I don’t know what’s more impressive with Graceland, the effortless ease that the songs carry themselves off with, something few people aside from Jack Johnson seem to manage today, or the fact he wrote the album after his break up with Princess Leia Carrie Fisher. Quite what a bloke in his mid 40’s had been doing married to an actress in her late 20’s is anyone’s guess but I suppose the Jabba Sailbarge outfit she wore in Return of the Jedi might have had something to do with it. Along with his prodigious bank balance.

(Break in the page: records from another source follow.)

Lemma exponent_length s : (List.length (snd (exponent_part s)) <= List.length s)%nat.
Proof.
  destruct s as [|c s]; cbn [exponent_part]; [done|]. case_if; [|done].
  assert (forall (b : bool) u, (List.length u <= List.length s)%nat ->
    let r := (let '(e, count, rest') := digits 0 0 u in
      if count =? 0 then (0, c :: s) else (if b then - e else e, rest')) in
    (List.length (snd r) <= List.length (c :: s))%nat) as H.
  { intros b u Hu r. subst r. pose proof (digits_length u 0 0) as H.
    destruct (digits 0 0 u) as [[e k] r]. cbn in H. case_if; cbn; lia. }
  destruct s as [|g r]; [exact (H false [] ltac:(done))|].
  case_if; [|case_if];
    [apply (H false r) | apply (H true r) | apply (H false (g :: r))]; cbn; lia.
Qed.

Lemma parseNumber_total s : parseNumber s <> OutOfFuel /\ progress s (parseNumber s).
Proof.
  unfold parseNumber.
  assert (exists b u, match s with [] => (false, s)
      | g :: r => if g =? 45 then (true, r) else (false, s) end = (b, u)
      /\ (List.length u <= List.length s)%nat) as (b & u & -> & Hu).
  { destruct s as [|g r]; [by eexists _, _|]. case_if; eexists _, _; split; cbn; eauto. }
  destruct u as [|c u]; [done|].
  assert (forall m s1, (List.length s1 <= List.length u)%nat ->
    let r := (let '(m', e1, s2) := fraction_part m s1 in
      let '(e2, s3) := exponent_part s2 in
      if is_unsafe_number (decimal_to_float b m' (e1 + e2)) then Throws
      else Parsed (JNum (decimal_to_float b m' (e1 + e2))) s3) in
    r <> OutOfFuel /\ progress s r) as H.
  { intros m s1 Hs1. pose proof (fraction_length m s1) as Hf.
    destruct (fraction_part m s1) as [[m' e1] s2]. cbn in Hf.
    pose proof (exponent_length s2) as He. destruct (exponent_part s2) as [e2 s3]. cbn in He.
    case_if; [done|]. split; [done|]. cbn in *. lia. }
  case_if; [by apply H|]. case_if; [|done].
  cbn [digits]. rewrite E0. pose proof (digits_length u (0 * 10 + (c - 48)) (0 + 1)) as Hd.
  destruct (digits _ _ u) as [[m k] r]. apply H. exact Hd.
Qed.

The thing I like about this album through the AKG K545s is how neutral the headphones interpretation of the album is. The bass isn’t excessive but it is full and rounded, something that is important given the amount of drumming. It makes me want to dig out the follow up album, Rhythm of the Saints, which is even more drum lead.

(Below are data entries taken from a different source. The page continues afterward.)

(* ===== verification/Acks.v ===== *)
(** Parse acknowledgements and ordered events of one terminal stream
    (packages/client/src/runtime/terminal-multiplex/delivery/ack.ts and
    ordered-events.ts), and the callbacks of ../types.ts they end in.

    Both classes are values here; what they do to the outside is a list of
    effects, in order, that the delivery (Delivery.v) carries out.  Callbacks of the
    renderer do not call back into the stream: a renderer that reports a parsed
    chunk from inside a callback is modelled as reporting it right after. *)

From stdpp Require Import base list gmap.
From Stdlib Require Import ZArith Lia ZifyBool String.
From S2P Require Import Prelude JsText Json Frame Records SideEffects.

Open Scope Z_scope.

#[local] Set Warnings "-clear-no-such-hyp".

(** ** types.ts: what the renderer is told *)

Inductive message :=
  | literal (text : jsstring)
  | translated (key fallback : jsstring).

Inductive driver := driver_idle | driver_desktop | driver_mobile (clientId : jsstring).

(** A ticket names the [onParsed] closure handed to the renderer. *)
Inductive RemoteRuntimeMultiplexedTerminalCallback :=
  | onData (data : jsstring) (seq : option Z) (rawLength wireByteLength : Z) (ticket : nat)
  | onSnapshot (data : jsstring) (cols rows wireByteLength : Z)
      (pendingEscapeTailAnsi : option jsstring) (ticket : nat)
  | onSubscribed
  | onEnd
  | onError (text : message) (retryable : option bool)
  | onInputRejected (errorCode : Z)
  | onFitOverrideChanged (mode : jsstring) (cols rows : SpecFloat.spec_float)
  | onDriverChanged (d : driver)
  | onSideEffectBatch (batch : TerminalMultiplexSideEffectBatch) (seq epoch : Z)
  | onMetadata (metadata : TerminalMultiplexJsonObject)
  | onClearBuffer
  | onTransportClose.

(** ** ack.ts *)

Record RemoteTerminalDeliveryAcks := mkAcks {
  completions : gmap Z Z;
  parsedSequence : Z;
  pendingBytes : Z;
  pendingExitSequence : option Z;
  timer : bool
}.

Inductive ack_effect :=
  | ack_send (seq bytes : Z)
  | ack_advance (seq : Z)
  | ack_end.

#[export] Instance ack_effect_eq_dec : EqDecision ack_effect.
Proof. solve_decision. Defined.

Definition newAcks : RemoteTerminalDeliveryAcks := mkAcks ∅ 0 0 None false.

Definition acks_rebase (seq : Z) (a : RemoteTerminalDeliveryAcks)
    : RemoteTerminalDeliveryAcks * list ack_effect :=
  (mkAcks ∅ seq 0 (pendingExitSequence a) (timer a), [ack_advance seq]).

Definition acks_resetPending (a : RemoteTerminalDeliveryAcks) : RemoteTerminalDeliveryAcks :=
  mkAcks ∅ (parsedSequence a) 0 None false.

Definition acks_dispose (a : RemoteTerminalDeliveryAcks) : RemoteTerminalDeliveryAcks :=
  mkAcks (completions a) (parsedSequence a) (pendingBytes a) (pendingExitSequence a) false.

(** [while (next !== undefined)]: each turn deletes an entry, so the size of the
    map is enough fuel. *)
Fixpoint advance (fuel : nat) (c : gmap Z Z) (parsed : Z) : gmap Z Z * Z :=
  match fuel with
  | O => (c, parsed)
  | S fuel =>
      match c !! parsed with
      | Some next => advance fuel (delete parsed c) next
      | None => (c, parsed)
      end
  end.

Definition flush (a : RemoteTerminalDeliveryAcks) : RemoteTerminalDeliveryAcks * list ack_effect :=
  (mkAcks (completions a) (parsedSequence a) 0 (pendingExitSequence a) false,
   [ack_send (parsedSequence a) (pendingBytes a)]).

Definition publishExit (a : RemoteTerminalDeliveryAcks)
    : RemoteTerminalDeliveryAcks * list ack_effect :=
  match pendingExitSequence a with
  | Some exit =>
      if parsedSequence a >=? exit
      then (mkAcks (completions a) (parsedSequence a) (pendingBytes a) None (timer a), [ack_end])
      else (a, [])
  | None => (a, [])
  end.

Definition noteParsed (startSeq endSeq bytes : Z) (a : RemoteTerminalDeliveryAcks)
    : RemoteTerminalDeliveryAcks * list ack_effect :=
  let c := <[startSeq := endSeq]> (completions a) in
  let '(c, parsed) := advance (S (size c)) c (parsedSequence a) in
  let a := mkAcks c parsed (pendingBytes a + bytes) (pendingExitSequence a) (timer a) in
  let '(a, flushed) :=
    if (pendingBytes a >=? 16 * 1024) || bool_decide (pendingExitSequence a <> None) then flush a
    else (mkAcks c parsed (pendingBytes a) (pendingExitSequence a) true, []) in
  let '(a, ended) := publishExit a in
  (a, ack_advance parsed :: flushed ++ ended).

Definition deferExit (seq : Z) (a : RemoteTerminalDeliveryAcks)
    : RemoteTerminalDeliveryAcks * list ack_effect :=
  publishExit (mkAcks (completions a) (parsedSequence a) (pendingBytes a) (Some seq) (timer a)).

(** The 4 ms timer, when it is set. *)
Definition acks_timer (a : RemoteTerminalDeliveryAcks)
    : RemoteTerminalDeliveryAcks * list ack_effect :=
  if timer a then flush a else (a, []).

Definition delivery_ack_record (kind seq bytes : Z) : TerminalMultiplexAckRecord :=
  mkAck kind 0 0 bytes seq 0.

Definition safeSequenceNumber (value : Z) : option Z :=
  if value <=? MAX_SAFE_INTEGER then Some value else None.

(** ** ordered-events.ts *)

Record PendingEvent := mkPendingEvent {
  ev_seq : Z;
  ev_bytes : Z;
  ev_publish : RemoteRuntimeMultiplexedTerminalCallback
}.

Record RemoteTerminalOrderedEvents := mkEvents {
  pending : list PendingEvent;
  releasedThrough : Z;
  events_pendingBytes : Z
}.

Inductive event_effect :=
  | ev_call (c : RemoteRuntimeMultiplexedTerminalCallback)
  | ev_overflow.

Definition newEvents : RemoteTerminalOrderedEvents := mkEvents [] 0 0.

(** The leading events that are released, the others, and the bytes left. *)
Fixpoint release (released bytes : Z) (events : list PendingEvent)
    : list event_effect * list PendingEvent * Z :=
  match events with
  | [] => ([], [], bytes)
  | e :: rest =>
      if ev_seq e <=? released then
        let '(published, kept, bytes') := release released (bytes - ev_bytes e) rest in
        (ev_call (ev_publish e) :: published, kept, bytes')
      else ([], events, bytes)
  end.

Definition publishThrough (parsedSeq : Z) (o : RemoteTerminalOrderedEvents)
    : RemoteTerminalOrderedEvents * list event_effect :=
  let released := if parsedSeq >? releasedThrough o then parsedSeq else releasedThrough o in
  let '(published, kept, bytes) := release released (events_pendingBytes o) (pending o) in
  (mkEvents kept released bytes, published).

Definition events_clear (_ : RemoteTerminalOrderedEvents) : RemoteTerminalOrderedEvents := newEvents.

Definition MAX_PENDING_EVENTS : Z := 256.
Definition MAX_PENDING_EVENT_BYTES : Z := 4 * 1024 * 1024.

Definition enqueue (event : PendingEvent) (o : RemoteTerminalOrderedEvents)
    : RemoteTerminalOrderedEvents * list event_effect :=
  if (Z.of_nat (List.length (pending o)) >=? MAX_PENDING_EVENTS)
     || (events_pendingBytes o + ev_bytes event >? MAX_PENDING_EVENT_BYTES)
  then (events_clear o, [ev_overflow])
  else publishThrough (releasedThrough o)
         (mkEvents (pending o ++ [event]) (releasedThrough o)
            (events_pendingBytes o + ev_bytes event)).

(** [handle(frame)]: [None] when the frame is not an ordered event. *)
Definition events_handle (frame : TerminalMultiplexFrame) (o : RemoteTerminalOrderedEvents)
    : option (RemoteTerminalOrderedEvents * list event_effect) :=
  let event publish := mkPendingEvent (seq frame) (byteLength (payload frame)) publish in
  let refuse key fallback := (o, [ev_call (onError (translated (js key) (js fallback)) None)]) in
  match opcode frame with
  | SideEffectBatch =>
      Some (match decodeTerminalMultiplexSideEffectBatch (payload frame) with
            | None => refuse "terminal.multiplex.invalidSideEffects"
                             "Invalid remote terminal side-effect batch."
            | Some batch => enqueue (event (onSideEffectBatch batch (seq frame) (epoch frame))) o
            end)
  | Metadata =>
      Some (match decodeTerminalMultiplexJson (payload frame) with
            | None => refuse "terminal.multiplex.invalidMetadata" "Invalid remote terminal metadata."
            | Some metadata => enqueue (event (onMetadata metadata)) o
            end)
  | ClearBuffer =>
      let operation :=
        match decodeTerminalMultiplexJson (payload frame) with
        | Some clear => as_string (property (js "operation") clear)
        | None => None
        end in
      Some (if bool_decide (operation = Some (js "applied")) then enqueue (event onClearBuffer) o
            else refuse "terminal.multiplex.invalidClear" "Invalid remote terminal clear record.")
  | _ => None
  end%string.

(** ** Specification vocabulary *)

(** The chunks of a stretch of output: chunk [i] covers [b i, b (i + 1)). *)
Record note := mkNote { n_index : nat; n_bytes : Z }.

Fixpoint note_all (b : nat -> Z) (notes : list note) (a : RemoteTerminalDeliveryAcks)
    : RemoteTerminalDeliveryAcks * list ack_effect :=
  match notes with
  | [] => (a, [])
  | n :: rest =>
      let '(a1, out1) := noteParsed (b (n_index n)) (b (S (n_index n))) (n_bytes n) a in
      let '(a2, out2) := note_all b rest a1 in
      (a2, out1 ++ out2)
  end.

Fixpoint acked_bytes (out : list ack_effect) : Z :=
  match out with
  | [] => 0
  | ack_send _ n :: rest => n + acked_bytes rest
  | _ :: rest => acked_bytes rest
  end.

Fixpoint noted_bytes (notes : list note) : Z :=
  match notes with [] => 0 | n :: rest => n_bytes n + noted_bytes rest end.

Lemma acked_bytes_app l k : acked_bytes (l ++ k) = acked_bytes l + acked_bytes k.
Proof. induction l as [|[] l IH]; cbn; lia. Qed.

Section chunks.
Context (b : nat -> Z) (n : nat).
Context (b_increasing : forall i, (i < n)%nat -> b i < b (S i)).

(** The completions hold the parsed chunks [D] from [k] on. *)
Definition completed (D : gset nat) (k : nat) (c : gmap Z Z) : Prop :=
  (k <= n)%nat /\ (forall i, (i < k)%nat -> i ∈ D)
  /\ (forall i, i ∈ D -> (i < n)%nat)
  /\ forall x y, c !! x = Some y <-> exists i, (k <= i)%nat /\ i ∈ D /\ x = b i /\ y = b (S i).

(** [k] is the first chunk that is not parsed. *)
Definition frontier (D : gset nat) (k : nat) : Prop := k ∉ D.

Lemma b_mono i j : (i < j <= n)%nat -> b i < b j.
Proof.
  intros [Hij Hj]. induction j as [|j IH]; [lia|].
  destruct (decide (i = j)) as [->|]; [apply b_increasing; lia|].
  etrans; [apply IH; lia | apply b_increasing; lia].
Qed.

Lemma b_inj i j : (i <= n)%nat -> (j <= n)%nat -> b i = b j -> i = j.
Proof.
  intros Hi Hj E. destruct (Nat.lt_trichotomy i j) as [H|[H|H]]; [|done|].
  - pose proof (b_mono i j ltac:(lia)). lia.
  - pose proof (b_mono j i ltac:(lia)). lia.
Qed.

Subsequently loads of musicians have buggered off overseas and successfully ripped off worked with local musicians from exotic foreign parts. Jimmy Page and Robert Plant (the better known half of Led Zeppelin) did it on their No Quarter album, which was excellent in all it’s hurdy-gurdy-influenced pomp. But whether it’s Graceland, The Boy in the Bubble, or the haunting Homeless, it’s seldom done as well as Paul Simon did with the ever so wonderful Graceland album.